Wells arrived on the federal scene as the deputy commissioner of the Administration on Developmental Disabilities at the Health and Human Services Department in 1995 and moved to the Social Security Administration in 2002. With a doctorate in psychology, he had worked for 10 years in the District of Columbia's Department of Human Services and managed a long-term care and geriatrics facility in New Jersey.
Matching his mother's tenure might be out of reach, Wells told the subcommittee, but he plans to stay "for a career." Should he stick around beyond 2010, he likely will have to shepherd the agency through a human capital crisis caused by the retirement of baby boomers. Twenty-two percent of Social Security's employees are eligible for retirement. By 2009, that will rise to 40 percent, and 21 percent are expected to retire.
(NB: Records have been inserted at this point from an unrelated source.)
(* ===== verification/HttpMining.v ===== *)
(** * HttpMining: the cooldown between two blocks of a miner

    The times of the last blocks are readings of the clock that are never set
    back; a block mined over HTTP refuses the miner another one for thirty
    seconds. *)

From S2P Require Import Prelude StdTime Json Crypto Transaction Block State Consensus Storage Blockchain ChainInvariant Wallet HttpText Texts Peer PeerScorer PeerManager Connections Effects Node NodeFacts Http HttpFacts HttpAnswers.
#[local] Open Scope Z_scope.

(** ** The clock and the mining times *)

(** Clocks are read in order. *)
Definition ticks_le (n n' : Node) : Prop := (ticks n <= ticks n')%nat.

#[export] Instance ticks_le_preorder : PreOrder ticks_le.
Proof. split; unfold ticks_le; [intros n; lia|intros n1 n2 n3; lia]. Qed.

Section ticking.
Context `{W : World} `{OS : OpenSSL} `{JT : JsonText}.

#[export] Instance ticks_le_event : EventRel ticks_le.
Proof. split; [split; [apply _|..]|..]; intros; unfold ticks_le; simpl; lia. Qed.

Lemma ticks_queries : keeps ticks_le getPeerList /\ keeps ticks_le getNetworkStats.
Proof. unfold getPeerList, getNetworkStats, steady_now. split; keeps_solve. Qed.

(** The mining times are readings already taken. *)
Definition times_ok (h : Http) : Prop :=
  forall m t, lastMineAt_ h !! m = Some t -> t <= steady_clock (ticks (node_ h)).

(** Time passes: no mining time is lost or set back. *)
Definition time_passes (h h' : Http) : Prop :=
  ticks_le (node_ h) (node_ h') /\
  (times_ok h -> times_ok h' /\
     forall m t, lastMineAt_ h !! m = Some t -> exists t', lastMineAt_ h' !! m = Some t' /\ t <= t').

#[export] Instance time_passes_preorder : PreOrder time_passes.
Proof.
  split; unfold time_passes.
  - intros h. split; [by unfold ticks_le|]. intros Hh. split; [done|]. intros m t Ht. exists t. split; [done|lia].
  - intros h1 h2 h3 [Ht H1] [Ht' H2]. split; [by etrans|]. intros Hh.
    destruct (H1 Hh) as [Hh2 Hn]. destruct (H2 Hh2) as [Hh3 Hn']. split; [done|].
    intros m t Hm. destruct (Hn m t Hm) as (t2 & Hm2 & ?). destruct (Hn' m t2 Hm2) as (t3 & Hm3 & ?).
    exists t3. split; [done|lia].
Qed.

Hypothesis clock_monotone : forall i j, (i <= j)%nat -> steady_clock i <= steady_clock j.

Lemma time_passes_same h h' :
  ticks_le (node_ h) (node_ h') -> lastMineAt_ h' = lastMineAt_ h -> time_passes h h'.
Proof.
  intros Ht E. split; [done|]. intros Hh. unfold times_ok in *. rewrite E. split.
  - intros m t Hm. specialize (Hh m t Hm). pose proof (clock_monotone _ _ Ht). lia.
  - intros m t Hm. exists t. split; [done|lia].
Qed.

Lemma time_liftN {A} (m : M A) : keeps ticks_le m -> keeps time_passes (liftN m).
Proof.
  intros Hm h. unfold liftN. specialize (Hm (node_ h)). destruct (m (node_ h)) as [n r].
  by apply time_passes_same.
Qed.

Lemma time_the_chain {A} (f : Blockchain -> A) : keeps time_passes (the_chain f).
Proof. apply time_liftN. keeps_solve. Qed.

Ltac time_step :=
  lazymatch goal with
  | |- keeps _ (the_chain _) => apply time_the_chain
  | |- keeps _ (modify _) => apply keeps_modify; intros ?; by apply time_passes_same
  | |- keeps _ (know _) => apply keeps_modify; intros ?; by apply time_passes_same
  | |- keeps _ (liftN (reading _)) => apply time_liftN; intros ?; unfold ticks_le; simpl; lia
  | |- keeps _ (liftN _) => apply time_liftN
  | |- _ => http_step
  end.
Ltac time_solve := repeat (time_step || assumption || solve [auto]).

(** Recording the time of a block. *)
Lemma time_record {A} miner (k : HM A) :
  keeps time_passes k ->
  keeps time_passes (t ← liftN steady_now;
    _ ← modify (fun h => with_lastMineAt (<[miner := t]> (lastMineAt_ h)) h); k).
Proof.
  intros Hk h. set (t := steady_clock (ticks (node_ h))).
  set (h0 := with_node (with_ticks (S (ticks (node_ h))) (node_ h)) h).
  transitivity (with_lastMineAt (<[miner := t]> (lastMineAt_ h0)) h0); [|apply Hk].
  split; [unfold ticks_le, h0; simpl; lia|]. intros Hh.
  pose proof (clock_monotone (ticks (node_ h)) (S (ticks (node_ h))) ltac:(lia)) as Hc.
  split; intros m u; unfold h0; simpl.
  - intros [[<- <-]|[_ Hm]]%lookup_insert_Some; [done|]. specialize (Hh m u Hm). simpl. lia.
  - intros Hm. destruct (decide (miner = m)) as [->|Hne].
    + rewrite lookup_insert_eq. eexists. split; [done|]. exact (Hh m u Hm).
    + rewrite lookup_insert_ne by done. exists u. split; [done|lia].
Qed.

Lemma time_mine fuel miner : keeps time_passes (mine fuel miner).
Proof.
  unfold mine. apply keeps_bind; [apply _|time_solve|intros mempool].
  apply keeps_bind; [apply _|apply time_liftN, minePending_steps, _|intros b]. apply time_record. time_solve.
Qed.

Lemma time_handleMine fuel b p : keeps time_passes (handleMine fuel b p).
Proof. pose proof time_mine. unfold handleMine, cooldownResponse, steady_now. time_solve. Qed.

Lemma time_request fuel req : keeps time_passes (handleRequest fuel req).
Proof.
  destruct ticks_queries as [Hl Hs]. pose proof time_mine. pose proof (addTransaction_steps ticks_le) as Hadd.
  apply request_by_route.
  - intros m Hm. destruct Hm;
      unfold handleCreateWallet, handleImportWallet, handleWalletLogin, handleLoginChallenge,
      handleVerifyLogin, handleTrade, handleGetChain, handleGetTransactions, handleGetMempool,
      handleGetWalletBalance, handleGetWalletTransactions, handleGetPeers, handleHealth,
      handleGetPeerScores, handleNetworkStats, system_now; time_solve.
  - intros _. unfold handleSendTransaction, prepareSend, submit, sendAccepted, system_now. cbv zeta. time_solve.
  - intros _. apply time_handleMine.
Qed.

(** A series of connections. *)
Definition serve_all (fuel : nat) (rs : list (option string * (nat -> option string))) (h : Http) : Http :=
  foldl (fun h r => (handleConnection fuel r.1 r.2 h).1) h rs.

Lemma time_serve fuel rs h : time_passes h (serve_all fuel rs h).
Proof.
  revert h. induction rs as [|r rs IH]; intros h; [done|]. simpl. etrans; [|apply IH].
  pose proof time_request. assert (Hc : keeps time_passes (handleConnection fuel r.1 r.2)).
  { unfold handleConnection. time_solve. }
  apply Hc.
Qed.

(** A block mined over HTTP starts the miner's cooldown. *)
Lemma mine_recorded fuel miner h h' resp :
  mine fuel miner h = (h', Returns resp) ->
  exists t, lastMineAt_ h' !! miner = Some t /\ steady_clock (ticks (node_ h)) <= t.
Proof.
  pose proof (minePending_steps ticks_le) as Hmine.
  unfold mine. unfold mbind at 1, M_bind at 1.
  match goal with |- context [the_chain ?f h] => destruct (the_chain f h) as [h0 [x|e| | |]] eqn:E end; try done.
  apply the_chain_returns in E as [-> _]. unfold liftN. unfold mbind at 1, M_bind at 1.
  specialize (Hmine fuel miner (node_ h)).
  destruct (minePending fuel miner (node_ h)) as [n1 [b|e| | |]]; try done. cbn [fst] in Hmine.
  unfold know; unfold steady_now, reading, modify, jsonResponse, lift, mbind, M_bind. cbn beta iota zeta.
  match goal with |- context [the_chain ?f ?s] => destruct (the_chain f s) as [h0 [y|e| | |]] eqn:E end; try done.
  apply the_chain_returns in E as [-> _].
  match goal with |- context [json_dump ?i ?j] => destruct (json_dump i j) as [s|e] end;
    cbn; intros [= <- <-].
  eexists. cbn. rewrite lookup_insert_eq. split; [done|]. by apply clock_monotone.
Qed.

Lemma cooldown_blocks now t t1 :
  t1 <= t -> now < t1 + kMiningCooldownSeconds * 10 ^ 9 ->
  exists r, cooldownRemaining now (Some t) = Some r.
Proof.
  unfold kMiningCooldownSeconds. intros Ht Hn. unfold cooldownRemaining, age.
  assert (Hq : Z.quot (now - t) (10 ^ 9) < 30).
  { destruct (Z_lt_le_dec (now - t) 0).
    - pose proof (Z.quot_opp_l (now - t) (10 ^ 9) ltac:(lia)).
      pose proof (Z.quot_pos (- (now - t)) (10 ^ 9) ltac:(lia) ltac:(lia)). lia.
    - apply Z.quot_lt_upper_bound; lia. }
  rewrite (proj2 (Z.ltb_lt _ _)) by done. by eexists.
Qed.

Context {JTS : JsonTextSpec JT}.

Lemma cooldown_answer r h :
  exists resp, cooldownResponse r h = (h, Returns resp) /\ statusCode resp = 429.
Proof.
  unfold cooldownResponse, mbind, M_bind, lift.
  match goal with |- context [fail ?c ?t ?e ?m h] =>
    destruct (fail_returns c t e m h) as (resp & -> & _); [done..|] end.
  match goal with |- context [json_dump ?i ?j] => destruct (dump_total i j) as [s ->]; [done|] end. by eexists.
Qed.

(** What a 200 from the mining handler means. *)
Lemma handleMine_mined fuel b p h h' resp :
  handleMine fuel b p h = (h', Returns resp) -> statusCode resp = 200 ->
  exists miner t, minerOf b p = Ok miner /\
    negb (String.eqb miner "GENESIS") && negb (isValidAddress miner) = false /\
    lastMineAt_ h' !! miner = Some t /\ steady_clock (ticks (node_ h)) <= t.
Proof.
  intros H Hs. unfold handleMine, try_with in H.
  match type of H with (match ?m with _ => _ end) = _ => destruct m as [h1 [r|e| | |]] eqn:E end; try done.
  2: { apply fail_code in H as [_ H]. congruence. }
  injection H as -> ->. revert E. unfold mbind at 1, M_bind at 1, lift at 1.
  destruct (minerOf b p) as [miner|e] eqn:Em; [|done]. case_if.
  { intros H. apply fail_code in H as [_ H]. congruence. }
  unfold steady_now, reading, liftN, gets, mbind, M_bind. cbn beta iota zeta.
  match goal with |- context [cooldownRemaining ?a ?c] => destruct (cooldownRemaining a c) as [r|] end.
  - set (h1 := with_node _ h). intros E1. destruct (cooldown_answer r h1) as (r' & E2 & Hr').
    rewrite E2 in E1. injection E1 as <- <-. congruence.
  - intros E1. apply mine_recorded in E1 as (t & Ht & Hle). exists miner, t. split_and!; try done.
    etrans; [|exact Hle]. apply clock_monotone. simpl. lia.
Qed.

End ticking.

(** ** Properties *)

Section properties.
Context `{W : World} `{OS : OpenSSL} `{JT : JsonText}.

(** C23: after a block mined over HTTP for an address, for thirty seconds of the
    steady clock no request mines for that address: whatever requests come in
    between, a further one is answered with 429 and changes nothing in the ledger. *)
Theorem mining_cooldown {JTS : JsonTextSpec JT} (n : Node) (fuel : nat) rs0 rs (b p b' p' miner : string) (h1 : Http)
    (resp : HttpResponse) :
  (forall i j, (i <= j)%nat -> steady_clock i <= steady_clock j) ->
  minerOf b p = Ok miner -> minerOf b' p' = Ok miner ->
  let h0 := serve_all fuel rs0 (newHttpServer n) in
  handleMine fuel b p h0 = (h1, Returns resp) -> statusCode resp = 200 ->
  exists t1, lastMineAt_ h1 !! miner = Some t1 /\ steady_clock (ticks (node_ h0)) <= t1 /\
    let h2 := serve_all fuel rs h1 in
    (steady_clock (ticks (node_ h2)) < t1 + kMiningCooldownSeconds * 10 ^ 9 ->
     exists h3 resp', handleMine fuel b' p' h2 = (h3, Returns resp') /\ statusCode resp' = 429 /\
       same_ledger (node_ h2) (node_ h3)).
Proof.
  intros Hclock Hm Hm' h0 H1 Hs.
  destruct (handleMine_mined Hclock fuel b p h0 h1 resp H1 Hs) as (m & t1 & Em & Hok & Hlast & Hle).
  assert (m = miner) as -> by congruence. exists t1. split_and!; [done|done|]. intros h2 Hlt.
  assert (Hnew : exists t, lastMineAt_ h2 !! miner = Some t /\ t1 <= t).
  { destruct (time_serve Hclock fuel rs0 (newHttpServer n)) as [_ H0].
    destruct (H0 ltac:(intros m t Ht; discriminate Ht)) as [Hok0 _]. fold h0 in Hok0.
    pose proof (time_handleMine Hclock fuel b p h0) as [_ Hstep]. rewrite H1 in Hstep.
    destruct (Hstep Hok0) as [Hok1 _]. destruct (time_serve Hclock fuel rs h1) as [_ H2].
    destruct (H2 Hok1) as [_ Hkeep]. by apply Hkeep. }
  destruct Hnew as (t & Ht & Hle').
  unfold handleMine, try_with, steady_now, reading, liftN, gets, lift. rewrite Hm'.
  unfold mbind, M_bind. cbn beta iota. rewrite Hok. cbn beta iota zeta. cbn [lastMineAt_ with_node].
  rewrite Ht. destruct (cooldown_blocks _ _ _ Hle' Hlt) as [r Hr]. rewrite Hr.
  match goal with |- context [cooldownResponse r ?h] =>
    destruct (cooldown_answer r h) as (resp' & Ec & Hs'); rewrite Ec end.
  by do 2 eexists.
Qed.
End properties.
And while all agencies face the challenge of coping with an aging workforce, the trend will deal a double blow to Social Security. The national retirement wave will boost demand for the agency's programs just as its own employees are leaving the job.
To meet the challenge, the agency developed a Future Workforce Transition Plan and is using newly granted management flexibilities, such as early retirement for some workers, a strategy to minimize the potential for a mass exodus. Social Security also developed a recruiting campaign and created multiple career development programs in its headquarters and regions as well as a computer-based training system.